What is this all about?

Why change?

NHS services continue to be under pressure. General practice is not immune to these pressures. We need to tackle these challenges to meet patient access needs, and address issues in resourcing such as staff shortages.

We have chosen to work with Modality Partnership as they share our same ethos and vision for the future of patient care and GP led services.

They are a GP led organisation, originally founded in Birmingham. They now operate nationally, with GP practices in the North, South and Midlands regions – Airedale Wharfdale and Craven, St, Helens, Hull, Walsall, East Surrey, Mid Sussex, Lewisham and Wokingham; providing care to over 450,000 patients across England.

Being part of a larger super-partnership makes your practice more stable and resilient, and for our staff there will be more long-term job security. There will also be more career and development opportunities with potential new roles being developed.

We can only begin to make these changes by working as a larger group of practices. It will be difficult to do this alone and we believe that working together we can harness the power of our talented teams to make healthcare across Birmingham excellent.

When is this happening?

Your practice will officially join Modality Partnership on 1 April 2023.

What are the immediate changes?

You probably won’t notice a great deal of change on or immediately after 1 April 2023. There will be new signs outside the practice buildings and staff will be wearing new badges and lanyards.

For the most part, your experience of your surgery will stay the same. Over time a review of the way each practice works will happen and by doing this we will be able to understand what needs improvement and identify ways that we can do things better. This may be improving access to appointments or ways of working.

Will I still be able to see the same doctors, nurses and staff?

Yes, you will still be able to see the same people. There will be no immediate changes to the team of staff who look after you at your practice.

What does this actually mean for me, as a patient? Will you be changing practice opening hours?

Practice opening hours will remain the same, and our commitment to high quality care and service remains unchanged.

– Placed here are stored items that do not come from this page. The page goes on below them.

(** The tasks of [p'] are tasks of [p]. *)
Record fewer_tasks (p p' : process) : Prop := {
  ft_nodup : NoDup (task_keys p');
  ft_sub : forall k, k ∈ task_keys p' -> k ∈ task_keys p;
  ft_new : forall k, k ∈ scheduled p' -> k ∈ scheduled p }.

Lemma fewer_refl p p' : NoDup (task_keys p) -> task_keys p' = task_keys p -> scheduled p' = scheduled p ->
  fewer_tasks p p'.
Proof. intros H E1 E2. split; [by rewrite E1|intros k; by rewrite E1|intros k; by rewrite E2]. Qed.

Lemma wok_change w p' : wok w -> entries p' = entries (proc w) -> configs p' = configs (proc w) ->
  fewer_tasks (proc w) p' -> wok (with_proc w p').
Proof.
  intros [H1 (es & J1 & J2 & J3 & J4 & J5) H3 H4 H5 H6 H7 H8] He Hc [T1 T2 T3].
  split; cbn; rewrite ?He, ?Hc; auto. exists es. repeat split; auto. intros k e Hk. by apply J5, T2.
Qed.

Lemma presave_change w p' : wok w -> running w = true ->
  Forall2 relaxes (entries (proc w)) (entries p') -> configs p' = configs (proc w) ->
  fewer_tasks (proc w) p' ->
  (forall k, k ∈ task_keys p' -> exists e, (k, e) ∈ entries p' /\ is_live (e_state e) = true) ->
  presave (with_proc w p') /\ forall es, jrep (with_proc w p') es -> covers (entries p') es.
Proof.
  intros Hw Hr He Hc [T1 T2 T3] Hl. split.
  - destruct Hw as [H1 (es & J1 & J2 & J3 & J4 & J5) H3 H4 H5 H6 H7 H8].
    split; cbn; rewrite ?Hc; auto.
    + by apply (ok_entries_relax (entries (proc w))).
    + exists es. repeat split; auto. intros k e Hk. by apply J5, T2.
    + apply (booked_relaxes _ (entries (proc w))); auto.
    + by apply (booked_relaxes _ (entries (proc w))).
  - intros es J. apply (relaxes_covers (entries (proc w))); [done|]. apply (wok_covers w Hw es). exact J.
Qed.

(** *** An update of the entry of a task *)
Lemma update_relaxes key f es : (forall e, (key, e) ∈ es -> relaxes (key, e) (key, f e)) ->
  Forall2 relaxes es (update key f es).
Proof.
  intros H. apply relaxes_map. intros [k e] Hin. cbn. case_bool_decide as E; [|done].
  subst k. by apply H.
Qed.

Lemma update_elem_ne {A} key f (es : list (string * A)) k e : (k, e) ∈ es -> k <> key -> (k, e) ∈ update key f es.
Proof.
  intros Hin Hne. apply list_elem_of_In, in_map_iff. exists (k, e). cbn.
  rewrite bool_decide_false by done. split; [done|]. by apply list_elem_of_In.
Qed.

Lemma update_elem_eq {A} key f (es : list (string * A)) e : (key, e) ∈ es -> (key, f e) ∈ update key f es.
Proof.
  intros Hin. apply list_elem_of_In, in_map_iff. exists (key, e). cbn.
  rewrite bool_decide_true by done. split; [done|]. by apply list_elem_of_In.
Qed.

Lemma update_keys {A} key f (l : list (string * A)) : (update key f l).*1 = l.*1.
Proof.
  unfold update. rewrite <- list_fmap_compose. apply list_fmap_ext. intros i x _. cbn. by case_bool_decide.
Qed.

Lemma remove_keys {A} key (l : list (string * A)) : (remove key l).*1 = filter (fun k => k <> key) l.*1.
Proof.
  unfold remove. induction l as [|[k v] l IH]; [done|]. cbn [fmap list_fmap fst].
  destruct (decide (k = key)) as [->|H].
  - rewrite !list.filter_cons_False by (cbn; tauto). done.
  - rewrite !list.filter_cons_True by done. cbn. by f_equal.
Qed.

(** *** The handlers *)
Lemma conclude_wok key st r wr w x w' e :
  conclude float_repr key st r wr w = (x, w') -> wok w -> running w = true ->
  (key, e) ∈ entries (proc w) -> is_live (e_state e) = true -> key ∉ scheduled (proc w) -> wok w'.
Proof.
  intros Hc Hw Hr Hin Hl Hns. set (f := fun e => match r with Some r => set_result st r e | None => set_state st e end).
  set (p' := p_workers (remove key (workers (proc w))) (p_entries (update key f (entries (proc w))) (proc w))).
  change (_save wr (with_proc w p') = (x, w')) in Hc.
  assert (task_keys p' = filter (fun k => k <> key) (task_keys (proc w))) as Et.
  { unfold task_keys, p'. cbn. rewrite list.filter_app, remove_keys. f_equal. symmetry.
    apply filter_all. by intros k Hk ->. }
  destruct (presave_change w p' Hw Hr) as [P C]; [|done| | |by eapply save_wok].
  - apply update_relaxes. intros e' He'. rewrite (ok_entries_keys _ _ _ _ (w_entries _ Hw) He' Hin).
    split; [done|]. split; [by destruct r|]. intros _. cbn. unfold reserved. by rewrite Hl.
  - split; rewrite ?Et; [by apply list.NoDup_filter, w_nodup| |done].
    by intros k [_ ?]%list_elem_of_filter.
  - intros k. rewrite Et. intros [Hne Hk]%list_elem_of_filter.
    destruct (w_tasks _ Hw k Hk) as (e' & He' & Hl'). exists e'. split; [|done]. by apply update_elem_ne.
Qed.

Lemma wok_call w key c e : wok w -> running w = true -> (key, c) ∈ configs (proc w) ->
  (key, e) ∈ entries (proc w) -> key ∉ scheduled (proc w) -> key ∉ (started w).*1 ->
  wok {| journal := journal w; proc := proc w; running := running w; started := started w ++ [(key, c)] |}.
Proof.
  intros Hw Hr Hc Hin Hns Hnew. pose proof Hw as [H1 (es & J1 & J2 & J3 & J4 & J5) H3 H4 H5 H6 H7 H8].
  destruct (H8 key c Hc) as (e' & He' & Hs').
  assert (booked (started w ++ [(key, c)]) (entries (proc w))) as Hb.
  { intros k d [Hk|Hk]%elem_of_app; [by apply H4|]. apply list_elem_of_singleton in Hk as [= -> ->]. by exists e'. }
  split; cbn; auto.
  - exists es. split; [|by eauto using booked_covers].
    destruct J1 as [J1|[J1 ->]]; [by left|]. destruct (J3 key e Hin) as (? & []%elem_of_nil & _).
  - clear J1 J2 J3 J4 J5. specialize (H4 Hr). clear Hb.
    assert (forall x, x ∈ started w -> uses_once x (key, c)) as Hu.
    { intros [k d] Hk. assert (k <> key) as Hne.
      { intros ->. apply Hnew. apply list_elem_of_fmap. by exists (key, d). }
      destruct (H4 k d Hk) as (ek & Hek & Hsk). split; [done|].
      destruct (ok_entries_excl _ _ _ H1 Hek He' Hne) as (_ & _ & Hg). cbn in Hg.
      injection Hsk as _ _ Hg1. injection Hs' as _ _ Hg2. by rewrite Hg1, Hg2 in Hg. }
    clear -H3 Hu. induction H3 as [|a l Hf Ho IH]; cbn; [repeat constructor|].
    constructor.
    + apply List.Forall_app. split; [done|]. constructor; [apply Hu; left|constructor].
    + apply IH. intros x Hx. apply Hu. by right.
  - intros k Hk. rewrite fmap_app. intros [H|H]%elem_of_app; [by apply (H6 k)|].
    apply list_elem_of_singleton in H as ->. done.
Qed.

Lemma task_keys_popped p key : NoDup (task_keys p) -> key ∈ scheduled p ->
  let l := filter (fun k => k <> key) (scheduled p) in
  NoDup (l ++ (workers p).*1) /\ key ∉ (workers p).*1.
Proof.
  unfold task_keys. rewrite !list.NoDup_app. intros (N1 & N2 & N3) Hk. cbn. split; [|by apply N2].
  split; [by apply list.NoDup_filter|]. split; [|done]. intros k [_ Hk']%list_elem_of_filter. by apply N2.
Qed.

Lemma run_begin_wok key c f wr w r w' : run_begin float_repr key c f wr w = (r, w') ->
  wok w -> running w = true -> key ∈ scheduled (proc w) -> (key, c) ∈ configs (proc w) -> wok w'.
Proof.
  intros Hb Hw Hr Hs Hc.
  destruct (w_tasks _ Hw key) as (e & He & Hl); [by apply elem_of_app; left|].
  destruct (task_keys_popped _ key (w_nodup _ Hw) Hs) as [Hn Hnw].
  set (l := filter (fun k => k <> key) (scheduled (proc w))) in *.
  set (p1 := p_scheduled l (proc w)).
  assert (key ∉ l) as Hkl by (by intros [Hne _]%list_elem_of_filter).
  assert (forall k, k ∈ l -> k ∈ scheduled (proc w)) as Hsub by (by intros k [_ ?]%list_elem_of_filter).
  assert (wok (with_proc w p1)) as Hw1.
  { apply wok_change; try done. split; cbn; [done| |done]. unfold task_keys. cbn. set_solver. }
  unfold run_begin in Hb. unfold mbind, st_bind, gets, modify, on_proc, id in Hb. cbn in Hb.
  destruct (assoc key (entries (proc w))) as [e'|] eqn:Ea.
  2:{ exfalso. by apply (assoc_none _ _ e Ea). }
  assert (e' = e) as -> by (eapply ok_entries_keys; [apply Hw|by apply assoc_elem|done]).
  fold l p1 in Hb. case_bool_decide as Est.
  - apply (conclude_wok key FINISHED (Some NOT_RUN) wr (with_proc w p1) r w' e); try done.
  - assert (wok {| journal := journal w; proc := p1; running := running w; started := started w ++ [(key, c)] |}) as Hw2.
    { apply (wok_call (with_proc w p1) key c e); try done. by apply (w_new _ Hw). }
    destruct f as [|[]].
    1,2: by apply (conclude_wok key RECOVERY_REQUIRED None wr
          {| journal := journal w; proc := p1; running := running w; started := started w ++ [(key, c)] |} r w' e).
    injection Hb as <- <-.
    apply (wok_call (with_proc w (p_workers (workers p1 ++ [(key, false)]) p1)) key c e); try done.
    2: by apply (w_new _ Hw).
    apply wok_change; try done. split; cbn; [| |done].
    + unfold task_keys. cbn. rewrite fmap_app. cbn. rewrite app_assoc. apply list.NoDup_app.
      split; [done|]. split; [|by apply NoDup_singleton]. intros k Hk ->%list_elem_of_singleton. set_solver.
    + unfold task_keys. cbn. rewrite fmap_app. cbn. set_solver.
Qed.

Lemma run_end_wok key b result wr w r w' : run_end float_repr key result wr w = (r, w') ->
  wok w -> running w = true -> (key, b) ∈ workers (proc w) -> wok w'.
Proof.
  intros He Hw Hr Hin.
  assert (key ∈ (workers (proc w)).*1) as Hk by (apply list_elem_of_fmap; by exists (key, b)).
  destruct (w_tasks _ Hw key) as (e & Hen & Hl); [by apply elem_of_app; right|].
  assert (key ∉ scheduled (proc w)).
  { pose proof (w_nodup _ Hw) as Hn. unfold task_keys in Hn. apply list.NoDup_app in Hn as (_ & Hn & _). set_solver. }
  unfold run_end in He. destruct result; by eapply conclude_wok.
Qed.

Lemma stop_wok key wr w r w' : stop float_repr key wr w = (r, w') ->
  wok w -> running w = true -> wok w' /\ running w' = true.
Proof.
  unfold Service.stop. intros Hs Hw Hr.
  destruct (negb _); [injection Hs as <- <-; done|]. unfold mbind at 1, st_bind, gets, id in Hs.
  destruct (closed _); [injection Hs as <- <-; done|].
  destruct (assoc key _) as [e|] eqn:Ea; [|injection Hs as <- <-; done].
  destruct (is_live (e_state e)) eqn:El; [|injection Hs as <- <-; done].
  set (p' := p_entries (update key (set_state STOPPING) (entries (proc w))) (proc w)).
  change ((_save wr;; on_proc (fun p => p_workers (update key (fun _ => true) (workers p)) p)) (with_proc w p') = (r, w')) in Hs.
  apply assoc_elem in Ea.
  destruct (presave_change w p' Hw Hr) as [P C]; [|done| | |].
  - apply update_relaxes. intros e' He'. rewrite (ok_entries_keys _ _ _ _ (w_entries _ Hw) He' Ea).
    split; [done|]. split; [done|]. intros _. cbn. unfold reserved. by rewrite El.
  - by apply fewer_refl; [apply w_nodup| |].
  - intros k Hk. destruct (w_tasks _ Hw k Hk) as (e' & He' & Hl').
    destruct (decide (k = key)) as [->|Hne]; [|exists e'; split; [by apply update_elem_ne|done]].
    exists (set_state STOPPING e). split; [by apply update_elem_eq|done].
  - unfold mbind, st_bind in Hs. destruct (_save wr (with_proc w p')) as [[u|x] w1] eqn:E.
    + pose proof (save_results _ _ _ _ E) as (Hr1 & _). cbn in Hr1. pose proof (save_wok _ _ _ _ E P C) as Hw1.
      injection Hs as <- <-. split; [|by rewrite <- Hr1 in Hr].
      apply (wok_change w1); try done. apply fewer_refl; [by apply w_nodup| |done].
      unfold task_keys. cbn. by rewrite update_keys.
    + injection Hs as <- <-. pose proof (save_results _ _ _ _ E) as (Hr1 & _). cbn in Hr1.
      split; [by eapply save_wok|congruence].
Qed.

It will take time but we have plans to organise how we work, this will free up administrative burden on our doctors, so they have more time to see patients and this will in turn improve access to appointments.

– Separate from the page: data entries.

(** C33. One coordinator at a time.  Whatever processes acquire, renew and release in any
    order, with any clocks and failing statements: when the lease is given to one
    coordinator while the answers so far left it with another, the other's term -
    counted from its last granted acquire or renewal - is over by the new one's clock;
    and while a watch's checkpoint passes, no other coordinator's does at any clock, and
    none is given the lease by a clock that is not ahead. *)
Theorem lease_exclusive os :
  let '(log, row) := lease_run os None in
  let h := fold_left holder_after log None in
  (forall alive ow jo ttl now ow' jo' e,
     h = Some (ow', jo', e) -> (ow, jo) <> (ow', jo') ->
     (lease_call (Acquire alive ow jo ttl now) row).1 = true -> e <= now) /\
  (forall alive now w, (checkpoint alive now row w).1 = Ok tt ->
     (exists e, h = Some (w_owner w, w_job w, e) /\ now < e) /\
     (forall alive' now' w', (w_owner w', w_job w') <> (w_owner w, w_job w) ->
        (checkpoint alive' now' row w').1 = Err SetupLeaseLost) /\
     (forall alive' ow jo ttl now', (ow, jo) <> (w_owner w, w_job w) -> now' <= now ->
        (lease_call (Acquire alive' ow jo ttl now') row).1 = false)).
Proof.
  pose proof (lease_run_holds os None None eq_refl) as H. destruct (lease_run os None) as [log row]. cbn [fst snd] in H.
  set (h := fold_left holder_after log None) in *. cbn zeta. split.
  - intros alive ow jo ttl now ow' jo' e -> Hne Ha. destruct (given_after_term _ _ _ _ _ _ _ _ _ H Ha) as [?|?]; [done|lia].
  - intros alive now w Hc. unfold checkpoint in Hc. destruct (lost w || _) eqn:E; [done|].
    apply orb_false_iff in E as [_ E]. apply negb_false_iff in E. unfold owned in E. apply andb_true_iff in E as [_ E].
    destruct row as [r|]; [|done]. apply andb_true_iff in E as [E1 E2]. apply held_by_iff in E1 as [O1 J1].
    unfold after in E2. destruct h as [[[ow' jo'] e]|]; [|by destruct H as (_ & _ & H); rewrite H in E2].
    pose proof H as (H1 & H2 & H3 & H4). rewrite H3 in E2. bdestr.
    split; [exists e; split; [congruence|done]|]. split.
    + intros alive' now' w' Hne. unfold checkpoint. destruct (lost w' || _) eqn:E'; [done|]. exfalso.
      apply orb_false_iff in E' as [_ E']. apply negb_false_iff in E'. unfold owned in E'. apply andb_true_iff in E' as [_ E'].
      apply andb_true_iff in E' as [E' _]. apply held_by_iff in E' as [O2 J2]. apply Hne. congruence.
    + intros alive' ow jo ttl now' Hne Hle. apply Bool.not_true_iff_false. intros Ha.
      destruct (given_after_term _ _ _ _ _ _ _ _ _ H Ha) as [[= -> ->]|?]; [|lia]. apply Hne. congruence.
Qed.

These changes are only made possible because we are working together at scale as a larger group of GPs. We will not make any change without thinking it through carefully and also involving you.

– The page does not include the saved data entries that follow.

Definition le_offset (c d : ImageChange) : Prop := offset c <= offset d.
Lemma insert_change_sorted c l : StronglySorted le_offset l -> StronglySorted le_offset (insert_change c l).
Proof.
  induction 1 as [|d l Hs IH Hf]; cbn; [repeat constructor|]. destruct (_ <=? _) eqn:E; bdestr.
  - constructor; [by constructor|]. constructor; [done|]. eapply List.Forall_impl; [|exact Hf].
    unfold le_offset. intros x. lia.
  - constructor; [done|]. apply List.Forall_forall. intros x Hx.
    assert (x ∈ c :: l) as Hin by (rewrite <- insert_change_perm; by apply list_elem_of_In).
    apply elem_of_cons in Hin as [-> |Hin]; [unfold le_offset; lia|].
    rewrite List.Forall_forall in Hf. by apply Hf, list_elem_of_In.
Qed.
Lemma by_offset_sorted l : StronglySorted le_offset (by_offset l).
Proof. induction l as [|c l IH]; cbn; [constructor|]. by apply insert_change_sorted. Qed.

Lemma apart_sym c d : apart c d -> apart d c.
Proof. unfold apart. tauto. Qed.

(** The loop's condition on an ordered list of changes. *)
Fixpoint chain (previous_end : Z) (cs : list ImageChange) : Prop :=
  match cs with
  | [] => True
  | c :: cs => previous_end <= offset c /\ chain (offset c + len (before c)) cs
  end.

Lemma fits_pos original c : fits original c -> 0 < len (before c).
Proof. intros (H & _). unfold len. destruct (before c); [done|]. cbn. lia. Qed.

Lemma chain_after original p cs : Forall (fits original) cs -> chain p cs -> Forall (fun d => p <= offset d) cs.
Proof.
  intros Hf. revert p. induction Hf as [|c cs Hc Hf IH]; intros p; cbn; [constructor|].
  intros [H1 H2]. constructor; [done|]. apply IH in H2. eapply List.Forall_impl; [|exact H2]. cbn.
  apply fits_pos in Hc. intros d. lia.
Qed.

Lemma chain_iff original p cs : Forall (fits original) cs -> StronglySorted le_offset cs -> 0 <= p ->
  chain p cs <-> Forall (fun c => p <= offset c) cs /\ ForallOrdPairs apart cs.
Proof.
  intros Hf. revert p. induction Hf as [|c cs Hc Hf IH]; intros p Hs Hp; cbn.
  - split; [repeat constructor|done].
  - inversion Hs as [|? ? Hs' Hle]; subst. pose proof (fits_pos _ _ Hc) as Hpos. destruct Hc as (_ & Hoff & _).
    rewrite IH by (done || lia). split.
    + intros (H1 & H2 & H3). split.
      * constructor; [done|]. eapply List.Forall_impl; [|exact H2]. cbn. intros d. lia.
      * constructor; [|done]. eapply List.Forall_impl; [|exact H2]. cbn. intros d. unfold apart. lia.
    + intros [H1 H2]. inversion H1; subst. inversion H2 as [|? ? Ha Ho]; subst. split; [done|]. split; [|done].
      apply List.Forall_forall. intros d Hd. rewrite List.Forall_forall in Ha, Hle.
      pose proof (Ha d Hd) as [?|Hb]; [done|]. specialize (Hle d Hd). unfold le_offset in Hle.
      rewrite List.Forall_forall in Hf. pose proof (fits_pos _ _ (Hf d Hd)). lia.
Qed.

(** At most one of the changes covers a byte. *)
Lemma covers_apart i c d : covers i c = true -> covers i d = true -> apart c d -> False.
Proof. unfold covers, apart. intros H1 H2 H3. bdestr. lia. Qed.

Lemma filter_covers i cs : ForallOrdPairs apart cs -> (length (List.filter (covers i) cs) <= 1)%nat.
Proof.
  induction 1 as [|c cs Ha Ho IH]; cbn; [lia|]. destruct (covers i c) eqn:E; [|done]. cbn.
  assert (List.filter (covers i) cs = []) as ->; [|cbn; lia].
  destruct (List.filter (covers i) cs) as [|d l] eqn:El; [done|]. exfalso.
  assert (In d (List.filter (covers i) cs)) as Hd by (rewrite El; by left). apply filter_In in Hd as [Hd Hcd].
  rewrite List.Forall_forall in Ha. by apply (covers_apart i c d), Ha.
Qed.

Lemma filter_perm {A} (f : A -> bool) l l' : l ≡ₚ l' -> List.filter f l ≡ₚ List.filter f l'.
Proof.
  induction 1; cbn; [done| | |by etransitivity]; repeat match goal with |- context [f ?x] => destruct (f x) end;
    rewrite ?IHPermutation; try done. by constructor.
Qed.

Lemma byte_at_perm cs cs' i b : ForallOrdPairs apart cs -> cs ≡ₚ cs' -> byte_at cs i b = byte_at cs' i b.
Proof.
  intros Ha Hp. unfold byte_at. pose proof (filter_covers (Z.of_nat i) cs Ha) as Hl.
  pose proof (filter_perm (covers (Z.of_nat i)) cs cs' Hp) as Hf.
  destruct (List.filter _ cs) as [|c [|? ?]]; cbn in Hl; [by apply Permutation_nil in Hf; rewrite Hf| |lia].
  symmetry in Hf. apply Permutation_singleton_r in Hf. by rewrite Hf.
Qed.

(** *** One pass of the loop *)
Lemma length_splice c original out : fits original c -> length out = length original ->
  length (splice (offset c) (offset c + len (before c)) (after c) out) = length original.
Proof.
  intros (_ & H1 & H2 & H3 & _) Hl. unfold splice, len in *. rewrite !length_app, length_firstn, length_skipn. lia.
Qed.

Lemma lookup_splice c original out i : fits original c -> length out = length original -> (i < length original)%nat ->
  splice (offset c) (offset c + len (before c)) (after c) out !! i =
  if covers (Z.of_nat i) c then after c !! Z.to_nat (Z.of_nat i - offset c) else out !! i.
Proof.
  intros (_ & H1 & H2 & H3 & _) Hl Hi. unfold splice, covers, len in *.
  destruct (_ && _) eqn:E.
  - bdestr. rewrite lookup_app_r by (rewrite length_firstn; lia). rewrite length_firstn.
    rewrite lookup_app_l by lia. f_equal. lia.
  - apply andb_false_iff in E. destruct (decide (Z.of_nat i < offset c)) as [Hlt|Hge].
    + rewrite lookup_app_l by (rewrite length_firstn; lia). apply lookup_take_lt. lia.
    + assert (offset c + Z.of_nat (length (before c)) <= Z.of_nat i) by (destruct E; bdestr; lia).
      rewrite lookup_app_r by (rewrite length_firstn; lia). rewrite length_firstn.
      rewrite lookup_app_r by lia. rewrite lookup_drop. f_equal. lia.
Qed.

Lemma byte_at_cons c cs i b :
  byte_at (c :: cs) i b = if covers (Z.of_nat i) c then default b (after c !! Z.to_nat (Z.of_nat i - offset c)) else byte_at cs i b.
Proof. unfold byte_at. cbn. by destruct (covers _ c). Qed.

Lemma byte_at_uncovered cs i b : Forall (fun d => covers (Z.of_nat i) d = false) cs -> byte_at cs i b = b.
Proof.
  intros H. unfold byte_at. assert (List.filter (covers (Z.of_nat i)) cs = []) as ->; [|done].
  induction H as [|d cs Hd _ IH]; cbn; [done|]. by rewrite Hd.
Qed.

Lemma splice_overlay original c cs out : fits original c -> Forall (fits original) cs ->
  chain (offset c + len (before c)) cs -> length out = length original ->
  imap (byte_at cs) (splice (offset c) (offset c + len (before c)) (after c) out) = imap (byte_at (c :: cs)) out.
Proof.
  intros Hc Hf Hch Hl. apply list_eq. intros i. rewrite !list_lookup_imap.
  destruct (decide (i < length original)%nat) as [Hi|Hi].
  2:{ rewrite !lookup_ge_None_2; [done|lia|rewrite (length_splice _ original); [lia|done|done]]. }
  rewrite (lookup_splice c original) by done.
  destruct (lookup_lt_is_Some_2 out i ltac:(lia)) as [b Hb]. rewrite Hb.
  destruct (covers (Z.of_nat i) c) eqn:E.
  - assert (is_Some (after c !! Z.to_nat (Z.of_nat i - offset c))) as [x Hx].
    { apply lookup_lt_is_Some_2. destruct Hc as (_ & _ & _ & H3 & _). unfold covers in E. bdestr. unfold len in *. lia. }
    rewrite Hx. cbn. f_equal. rewrite byte_at_cons, E, Hx. cbn. apply byte_at_uncovered.
    apply (chain_after _ _ _ Hf) in Hch. eapply List.Forall_impl; [|exact Hch]. cbn.
    intros d Hd. unfold covers in *. bdestr. apply andb_false_iff. left. apply Z.leb_gt. lia.
  - cbn. f_equal. by rewrite byte_at_cons, E.
Qed.

Lemma apply_iff original p cs out : length out = length original -> forall out',
  apply_changes original p cs out = Ok out' <->
  chain p cs /\ Forall (fits original) cs /\ out' = imap (byte_at cs) out.
Proof.
  revert p out. induction cs as [|c cs IH]; intros p out Hl out'; cbn -[byte_at imap].
    assert (imap (byte_at []) out = out) as E.
    { apply list_eq. intros i. rewrite list_lookup_imap. by destruct (out !! i). }
    rewrite E. split; [intros [= <-]; done|by intros (_ & _ & ->)].
  - match goal with |- (if ?b then _ else _) = _ <-> _ => destruct b eqn:E end.
    + split; [done|]. intros ((Hp & _) & Hf & _). exfalso. inversion Hf as [|? ? (F1 & F2 & F3 & F4 & F5) _]; subst.
      rewrite F5 in E. rewrite (bool_decide_false (before c = [])), (bool_decide_true (before c = before c)) in E by done.
      rewrite F4, Z.eqb_refl in E. cbn in E. rewrite <- F4 in E. rewrite orb_false_r in E.
      rewrite !orb_true_iff, !Z.ltb_lt in E. lia.
    + bdestr. assert (fits original c) as Hc by (repeat split; done || lia).
      rewrite IH by (by apply (length_splice _ original)). split.
      * intros (H1' & H2' & ->). split; [split; [lia|done]|]. split; [by constructor|]. by apply (splice_overlay original).
      * intros ((H1' & H2') & Hf & ->). inversion Hf; subst. split; [done|]. split; [done|].
        symmetry. by apply (splice_overlay original).
Qed.

(** C34. [compose_image] is the overlay of its changes.  It answers an image exactly when
    the input is the one expected, every change is a non-empty range of that image with
    the bytes it expects and as many to put there, no two changes overlap - in whatever
    order they are given - and the result has the expected digest; and then each byte
    of the image is the one its change puts there or the original's, followed by the
    tail. *)
Theorem compose_is_overlay original expected result changes tail out :
  compose_image original expected result changes tail = Ok out <->
  image_digest original = expected /\ Forall (fits original) changes /\ ForallOrdPairs apart changes /\
  out = overlay original changes ++ tail /\ image_digest out = result.
Proof.
  unfold compose_image. pose proof (by_offset_perm changes) as Hp.
  assert (Forall (fits original) (by_offset changes) <-> Forall (fits original) changes) as Hfits by (by rewrite Hp).
  assert (ForallOrdPairs apart (by_offset changes) <-> ForallOrdPairs apart changes) as Hapart.
  { split; apply (ForallOrdPairs_perm apart apart_sym); [done|by symmetry]. }
  assert (forall o, apply_changes original 0 (by_offset changes) original = Ok o <->
            Forall (fits original) changes /\ ForallOrdPairs apart changes /\ o = overlay original changes) as Ha.
  { intros o. rewrite apply_iff by done. rewrite Hfits. split.
    - intros (Hc & Hf & ->). apply Hfits in Hf as Hf'.
      apply (chain_iff original) in Hc as [_ Hc]; [|done|apply by_offset_sorted|done]. split; [done|].
      split; [by apply Hapart|]. unfold overlay. apply imap_ext. intros i x _. by apply byte_at_perm.
    - intros (Hf & Ho & ->). apply Hfits in Hf as Hf'. apply Hapart in Ho as Ho'. split; [|split; [done|]].
      + apply (chain_iff original); [done|apply by_offset_sorted|done|]. split; [|done].
        eapply List.Forall_impl; [|exact Hf']. intros c (_ & H & _). done.
      + unfold overlay. apply imap_ext. intros i x _. symmetry. by apply byte_at_perm. }
  case_bool_decide as E1; cbn [negb]; [|split; [done|tauto]].
  destruct (apply_changes _ _ _ _) as [o|e]; cbn.
  - specialize (Ha o). destruct Ha as [Ha _]. destruct (Ha eq_refl) as (H1 & H2 & ->).
    case_bool_decide as E2; cbn; [split; [intros [= <-]; done|intros (_ & _ & _ & -> & _); done]|].
    split; [done|]. intros (_ & _ & _ & -> & H). done.
  - split; [done|]. intros (_ & H1 & H2 & _). specialize (Ha (overlay original changes)).
    destruct Ha as [_ Ha]. specialize (Ha ltac:(done)). done.
Qed.

Definition demo_image : list Z := [1; 2; 3; 4; 5; 6].
Definition demo_changes : list ImageChange :=
  [{| offset := 4; before := [5]; after := [50] |}; {| offset := 1; before := [2; 3]; after := [20; 30] |}].

Lemma compose_is_overlay_witness :
  compose_image demo_image (image_digest demo_image) (image_digest [1; 20; 30; 4; 50; 6; 9]) demo_changes [9]
    = Ok [1; 20; 30; 4; 50; 6; 9] /\
  Forall (fits demo_image) demo_changes /\ [1; 20; 30; 4; 50; 6; 9] = overlay demo_image demo_changes ++ [9].
Proof.
  assert (compose_image demo_image (image_digest demo_image) (image_digest [1; 20; 30; 4; 50; 6; 9]) demo_changes [9]
    = Ok [1; 20; 30; 4; 50; 6; 9]) as H by (vm_compute; reflexivity).
  split; [exact H|]. apply compose_is_overlay in H as (_ & H1 & _ & H2 & _). split; [exact H1|exact H2].
Defined.

End Patch.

We are very excited about the future and the different possibilities to improve our service for all.

How soon will changes happen? Next few months? Next year?

We want to develop an integrated service and improved model of care for all of our patients.

First, we must understand our current service provision so we can identify opportunities to do this and also to recognise things that we already do well and share that across the group of practices.

Will I be able to go to any Modality practices?

Over time this may be possible, but right now it is not a high priority.

To date; Modality Partnership has found that even when the option is available many patients prefer going to their registered practice.

Will I have to go to different practices for my care and treatment?

No, as it stands we will be retaining all systems and processes as they are.

Changes to our services can only be made once we have fully and reviewed them as a whole.

In the future, there may be more services that you would expect to see on offer in hospital available at one of our practices.

What does the CCG think about this?

Primary care working at scale is in line with national policy and direction and will support our CCG’s direction of travel in terms of primary care development. Initial discussions with our CCG have been well received.

How will patient confidentiality for staff be maintained when the practices merge?

There are protocols that are enabled within practice systems to provide assurance on patient confidentiality.

Are any new services likely to be launched here?

It is too early to be able to say exactly what our new services will look like, and where exactly they will be based.

Any decisions taken regarding this will be based on a needs and evidence based approach and we will involve both staff and patients in the shaping and development of new services so they are truly fit for purpose and made to last.